* Task description *
Copy every line of the following data that includes the string "destruct".

#####

(** [generateNFAForSubtree] returns, and adds the content of the subtree. *)
Lemma generateNFAForSubtree_adds fuel nfa rootId v :
  vertex_ok v -> nfa_ok nfa -> rootId < graphSize nfa -> (2 * vertex_size v < fuel)%nat ->
  exists nfa', generateNFAForSubtree fuel nfa rootId v = Some (Finished nfa') /\
    adds nfa nfa' (fun w a => after nfa rootId (fun w => content fixed_prefix v w a) w).
Proof.
  intros Hv Hok Hroot Hfuel. destruct (subtree_spec_all v Hv (edges_begin v)) with (nfa := nfa) (node := rootId)
    (rest := @nil ActiveNFASubtree) as (k & nfa' & Hk & Hadds & Hturns); [|done|done|].
  { intros e He. by rewrite edges_begin_perm in He. }
  exists nfa'. split.
  - unfold generateNFAForSubtree. rewrite edges_begin_size in Hk. rewrite vertex_size_edges in Hfuel.
    replace fuel with (k + S (fuel - k - 1))%nat by lia. rewrite Hturns. done.
  - eapply adds_ext; [|exact Hadds]. intros w a. apply concatenation_ext; [done|]. intros w'.
    rewrite content_list. apply list_content_perm, edges_begin_perm.
Qed.

(** ** The prefix of a vertex *)

(** The edges of a prefix, from the root, are those the stack of iterators is at. *)
Definition stack_prefix (stack : list ActiveSubtree) (P : list (Term * PrefixTreeVertex)) : Prop :=
  Forall2 (fun s e => head (as_iterator s) = Some e) stack P.

Definition edge_ok (e : Term * PrefixTreeVertex) : Prop := term_ok e.1 /\ vertex_ok e.2.

Definition prefix_language (P : list (Term * PrefixTreeVertex)) : list N -> Prop := sequence_language P.*1.

(** The actions at the vertices of a prefix. *)
Fixpoint prefix_actions (P : list (Term * PrefixTreeVertex)) (w : list N) (a : N) : Prop :=
  match P with
  | [] => False
  | e :: P => (a ∈ finalActions e.2 /\ language e.1 w) \/ concatenation (language e.1) (fun w => prefix_actions P w a) w
  end.

Lemma prefix_language_snoc P e w :
  prefix_language (P ++ [e]) w <-> concatenation (prefix_language P) (language e.1) w.
Proof.
  unfold prefix_language. revert w. induction P as [|e' P IH]; intros w.
  - cbn [app fmap list_fmap]. rewrite sequence_one. symmetry. apply concatenation_empty_l.
  - cbn [app fmap list_fmap]. change (sequence_language (e'.1 :: ?l)) with (concatenation (language e'.1) (sequence_language l)).
    rewrite concatenation_assoc. by apply concatenation_ext.
Qed.

Lemma prefix_actions_snoc P e w a :
  prefix_actions (P ++ [e]) w a <-> prefix_actions P w a \/ (a ∈ finalActions e.2 /\ prefix_language (P ++ [e]) w).
Proof.
  revert w. induction P as [|e' P IH]; intros w.
  - cbn [app prefix_actions]. unfold prefix_language. cbn [fmap list_fmap]. rewrite sequence_one. split.
    + intros [?|(? & ? & _ & _ & [])]. by right.
    + intros [[]|?]. by left.
  - cbn [app prefix_actions]. rewrite (concatenation_ext _ (language e'.1) _
      (fun w => prefix_actions P w a \/ (a ∈ finalActions e.2 /\ prefix_language (P ++ [e]) w))) by done.
    rewrite concatenation_or. unfold prefix_language. cbn [fmap list_fmap].
    change (sequence_language (e'.1 :: ?l)) with (concatenation (language e'.1) (sequence_language l)).
    rewrite concatenation_and. tauto.
Qed.

(** [generateGraph] along the prefix. *)
Lemma prefix_adds stack P : stack_prefix stack P -> Forall edge_ok P ->
  forall node nfa, nfa_ok nfa -> node < graphSize nfa ->
  exists e nfa', foldM (fun s subtree => entry ← head (as_iterator subtree);
                          generateGraph entry.1 s.2 s.1 (finalActions entry.2)) (node, nfa) stack = Some (e, nfa') /\
    e < graphSize nfa' /\ adds nfa nfa' (fun w a => after nfa node (fun w => prefix_actions P w a) w) /\
    forall w, reads nfa' e w <-> after nfa node (prefix_language P) w.
Proof.
  induction 1 as [|s e stack P He Hstack IH]; intros Hok node nfa Hnfa Hnode.
  - exists node, nfa. split_and!; [done|done| |].
    + eapply adds_ext; [|by apply adds_refl]. unfold after, concatenation. naive_solver.
    + intros w. unfold after, prefix_language, concatenation. cbn. split; [intros; exists w, []; by rewrite app_nil_r|].
      intros (w1 & w2 & -> & ? & ->). by rewrite app_nil_r.
  - apply Forall_cons in Hok as [[Ht Hv] Hok]. cbn [foldM]. rewrite He. run_option. cbn [fst snd].
    destruct (generateGraph_adds e.1 nfa node (finalActions e.2) Ht Hnfa Hnode (vertex_ok_actions _ Hv))
      as (e1 & nfa1 & -> & He1 & Hadds & Hreads). run_option.
    destruct (IH Hok e1 nfa1 (ad_ok _ _ _ Hadds) He1) as (e2 & nfa2 & -> & He2 & Hadds2 & Hreads2).
    exists e2, nfa2. split_and!; [done|done| |].
    + eapply adds_ext; [|exact (adds_trans _ _ _ _ _ Hadds Hadds2)]. intros w a. cbn [prefix_actions]. cbv beta.
      unfold after. rewrite concatenation_or, concatenation_and.
      rewrite (concatenation_ext (reads nfa1 e1) (after nfa node (language e.1)) _ (fun w => prefix_actions P w a)) by done.
      unfold after. by rewrite concatenation_assoc.
    + intros w. rewrite Hreads2. unfold after, prefix_language. cbn [fmap list_fmap].
      change (sequence_language (e.1 :: ?l)) with (concatenation (language e.1) (sequence_language l)).
      rewrite <- concatenation_assoc. by apply concatenation_ext.
Qed.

#####

* Answer to this task *
  intros Hv Hok Hroot Hfuel. destruct (subtree_spec_all v Hv (edges_begin v)) with (nfa := nfa) (node := rootId)
    destruct (generateGraph_adds e.1 nfa node (finalActions e.2) Ht Hnfa Hnode (vertex_ok_actions _ Hv))
    destruct (IH Hok e1 nfa1 (ad_ok _ _ _ Hadds) He1) as (e2 & nfa2 & -> & He2 & Hadds2 & Hreads2).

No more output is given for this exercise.